長崎県平戸市生月町博物館「島の館」

生月学講座№233タイから来た壺

生月学講座:タイから来た壺

 

  平成14年(2002)3月、山田集落日草のかくれキリシタン信仰の組(垣内)で、親父役の交代に伴い信仰具を新たな親父役の家に移す「おなわり」という行事を調査していた時、移動する品物の中に2つの壺があるのに気付きました。それらの壺は特に中に何か入れている訳でも無く、空のまま運ばれていたので、不思議に思って組の方に伺うと、壺には「禁教時代、信仰具を納めて山中に埋めて隠した時に使った」という伝承がある事を知りました。一方の壺には、肩の部分に四つの穴開き突起(耳)があり、紐を通して口を塞ぐ布などを縛れるようになっていました。陶磁器に詳しくない私は二つとも江戸時代以降の国産陶器だろうと思いましたが、伝承の方には興味があり、拙著(『かくれキリシタンの起源』)の中で壺を写真で紹介しました。

 その後令和3年(2021)に、拙著を読まれた長崎県世界遺産課(当時)の川口洋平さんから、この壺を調べたいという相談を受けました。理由を伺うと、この壺と似た穴開き突起などの特徴を持つ壺や破片が、長崎県下の小値賀島の山見沖海底遺跡や大村市の三城城下跡、佐世保市の針尾城跡、熊本県下の宇土城跡、大阪府堺市の堺環濠都市遺跡など、いずれも南蛮貿易やキリシタンと関係が深い場所から見つかっている他、16世紀末から17世紀初頭に太平洋や大西洋で沈んだスペインやオランダの船からも見つかっている事を知りました。もともとこれらの壺は16~17世紀にタイのメナムノイ窯で焼かれたものだそうで、川口さんが実際に日草に伝わった壺を見たところ、日草の壺もタイのメナムノイ窯産四耳壺である事が分かりました。こうした壺は、液体や粉状の固形物を納める貿易用の容器として用いられたようで、例えば堺市出土の壺には火薬の原料の一つである硫黄が入っていました。

  日草のタイ由来の壺が伝来した経緯としては、①1540年代~1630年代頃まで平戸で行われた中国人海商の貿易活動、②1550~64年にかけて平戸で行われたポルトガル人の貿易活動、③1609~1641年にかけて平戸で行われたオランダ東インド会社の貿易活動などが考えられ、特に②はキリシタンとの関係から見ても魅力的な可能性です。しかしここでもう一つの可能性を提示してみようと思います。

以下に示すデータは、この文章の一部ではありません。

Lemma decided_oblivious {A} (p : prog A) : decided_by_postgres A p -> oblivious p.
Proof.
  destruct 1.
  - unfold RegisterWorker. solve_oblivious.
  - unfold ReportJobResult, finish_report, free_worker, record_result. solve_oblivious.
  - unfold SubmitJob, Create. solve_oblivious.
  - by simpl.
  - by simpl.
  - by simpl.
  - unfold DrainWorker, drain_reply, syncDrainToCache. solve_oblivious.
  - unfold ResumeWorker, drain_reply, syncDrainToCache. solve_oblivious.
  - unfold processMessage, ack. solve_oblivious.
  - unfold sweep, reap_one. solve_oblivious.
  - unfold poll, requeue_due. solve_oblivious.
  - unfold autoscale_tick, doScaleDown. solve_oblivious.
Qed.

(** C8: Redis cannot change an outcome.  Registering, reporting a result,
    submitting, reading, draining and resuming, scheduling a queue entry that
    has been read, reaping, polling retries and autoscaling return the same
    answer and leave the same rows in Postgres whatever Redis contains and
    whichever of its calls fail or lose their reply; Postgres's own faults,
    clocks, ids and scan orders are arbitrary and the same in both runs. *)
Theorem redis_cannot_change_outcome `{Redis} {A} (p : prog A) (f g : nat -> fault) (o : oracle)
    (w w' : world) :
  decided_by_postgres A p -> w_db w = w_db w' ->
  (run p (with_redis f o) w).1 = (run p (with_redis g o) w').1 /\
  w_db (run p (with_redis f o) w).2 = w_db (run p (with_redis g o) w').2.
Proof. intros Hp Hd. by apply oblivious_run; [apply decided_oblivious|]. Qed.

(** The result of the scenario's job reported with Redis up, and with Redis
    down after losing its contents. *)
Definition emptied (w : world) : world :=
  mkWorld MemRedis (w_db w) mem_empty (w_counters w) (w_observations w).

Lemma emptied_db w : w_db (emptied w) = w_db w.
Proof. done. Qed.

Lemma redis_cannot_change_outcome_witness :
  (run (ReportJobResult (report_failure 1)) (with_redis (fun _ => NoFault) (calm 5 "")) running_world).1 =
  (run (ReportJobResult (report_failure 1)) (with_redis (fun _ => LostRequest) (calm 5 ""))
     (emptied running_world)).1.
Proof.
  apply (redis_cannot_change_outcome (ReportJobResult (report_failure 1)) (fun _ => NoFault)
    (fun _ => LostRequest) (calm 5 "") running_world (emptied running_world)).
  - constructor.
  - symmetry. apply emptied_db.
Defined.

(** ** The heartbeat's write to Postgres *)
Section heartbeats.
Context `{Redis}.

Lemma run_rd_lost {A B} (c : rd A) (k : result A -> prog B) o w :
  redis_fault (o 0%nat) = LostRequest ->
  run (Call (Rd c) k) o w = run (k (Err ErrDriver)) (later o 1) w.
Proof. intros E. rewrite run_call. simpl. rewrite E. by destruct w. Qed.

Lemma run_pg_lost {A B} (c : pg A) (k : result A -> prog B) o w :
  env_fault (o 0%nat) = LostRequest ->
  run (Call (Pg c) k) o w = run (k (Err ErrDriver)) (later o 1) w.
Proof. intros E. rewrite run_call. simpl. rewrite E. by destruct w. Qed.

(** The row a heartbeat leaves. *)
Definition heartbeat_row (s : worker_status) (cj : option (string * Z)) (t : Z) (r : worker_row)
    : worker_row :=
  w_set_updated_at t (w_set_last_heartbeat (Some t) (w_set_current_job cj (w_set_status s r))).

(** The worker's row shows the heartbeat: its status and job, at time [t]. *)
Definition shows_heartbeat (k ns j : string) (r : worker_row) (w : world) : Prop :=
  exists s cj t, worker_status_of_text ns = Ok s /\ fst <$> cj = ptr_of_string j /\
    workers (w_db w) !! k = Some (heartbeat_row s cj t r).

Lemma workerStatusToDB_valid n : exists s, worker_status_of_text (workerStatusToDB n) = Ok s.
Proof. unfold workerStatusToDB. repeat case_match; by eexists. Qed.

Lemma UpdateHeartbeatRow_run k ep ns s cj e d r :
  worker_status_of_text ns = Ok s -> workers d !! k = Some r -> w_epoch r = ep ->
  (forall id t, cj = Some (id, t) -> exists j, jobs d !! id = Some j /\ j_created_at j = t) ->
  UpdateHeartbeatRow k ep ns cj e d =
    (Ok true, set_workers (<[k := heartbeat_row s cj (pg_now e) r]> (workers d)) d).
Proof.
  intros Hs Hr He Hcj. destruct (UpdateHeartbeatRow_cases k ep ns cj e d)
    as [(x & E & Hx)|(s' & r' & ? & ? & ? & _ & E)]; [|rewrite E; unfold heartbeat_row; congruence].
  exfalso. apply Hx. revert E. unfold UpdateHeartbeatRow. rewrite Hs. run_stmt.
  unfold update_worker, update_where. rewrite Hr, He, Z.eqb_refl. unfold check_current_job_fk.
  destruct cj as [[id t]|]; simpl; [|congruence].
  destruct (Hcj id t eq_refl) as (j & Hj & Ht). rewrite Hj, bool_decide_eq_true_2 by done. congruence.
Qed.

Lemma UpdateHeartbeat_writes k ep ns j o w r :
  pg_reliable o -> workers (w_db w) !! k = Some r -> w_epoch r = ep ->
  (exists s, worker_status_of_text ns = Ok s) -> (j = "" \/ is_Some (jobs (w_db w) !! j)) ->
  let res := run (UpdateHeartbeat k ep ns (ptr_of_string j)) o w in
  res.1 = Ok true /\ shows_heartbeat k ns j r res.2.
Proof.
  intros Ho Hr He [s Hs] Hj res. subst res. unfold UpdateHeartbeat, ptr_of_string.
  case_decide as Hd.
  - cbn [bind]. unfold pgc, trigger. rewrite run_pg by apply Ho. cbn [exec_pg].
    erewrite UpdateHeartbeatRow_run by done. split; [done|].
    exists s, None, (pg_now (o 0%nat)). split; [done|].
    split; [unfold ptr_of_string; by rewrite decide_True|]. apply lookup_insert_eq.
  - destruct Hj as [?|[jr Hj]]; [done|]. unfold pgc, trigger. cbn [bind].
    rewrite run_pg by apply Ho. cbn [exec_pg]. unfold SelectJobCreatedAt at 1 2 3 4.
    rewrite !Hj. cbn [fst snd bind]. rewrite run_pg by apply Ho. cbn [exec_pg w_db].
    erewrite UpdateHeartbeatRow_run; [|done..|intros ? ? ?; simplify_eq; eauto]. split; [done|].
    eexists s, _, _. split; [done|]. split; [|apply lookup_insert_eq].
    unfold ptr_of_string. by rewrite decide_False.
Qed.

(** Due for a flush: a miss, a status change, or the coalescing window is over. *)
Definition flush_due (f : bool) (c : WorkerState) (ns : string) (o : oracle) : Prop :=
  f = false \/ ns <> ws_Status c \/
  forall n, pgFlushCoalesceSeconds <= int64 (unix (go_now (o n)) - ws_LastPGFlushUnix c).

  1565年9月23日付ジョアン・フェルナンデス修道士の書簡には、「シナへの航路における最初の港は、この平戸から約三十里の所にあって五島と称するが、本年、シャムより多数の船が同港に到着し、これにより四~五名のポルトガル人が渡来した。」という記述があります。このシャムとは現在のタイの事ですが、船は中国船(ジャンク)だと考えられます。さらに1566年10月20日付アルメイダ修道士の書簡には「この地(五島)は日本でもっとも平和な所であったが、平戸の国から盗賊が来て当国の或る島を襲い、多数の人を殺傷して所有物を奪い、27人を捕らえて連れ去った。」「平戸の領主は(中略)直ちに二百艘からなる大艦隊を用意した。我らは彼らがドン・アントニオ(籠手田安経)を司令官とし、多数の鉄砲と大砲を装備して来襲するとの知らせに接した。」という記述があります。籠手田安経は山田の領主ですが、家来の山田の侍が敵地の五島に渡り、シャムから来た荷物を壺ごと奪って持ち帰った可能性も、無いとは言えないのです。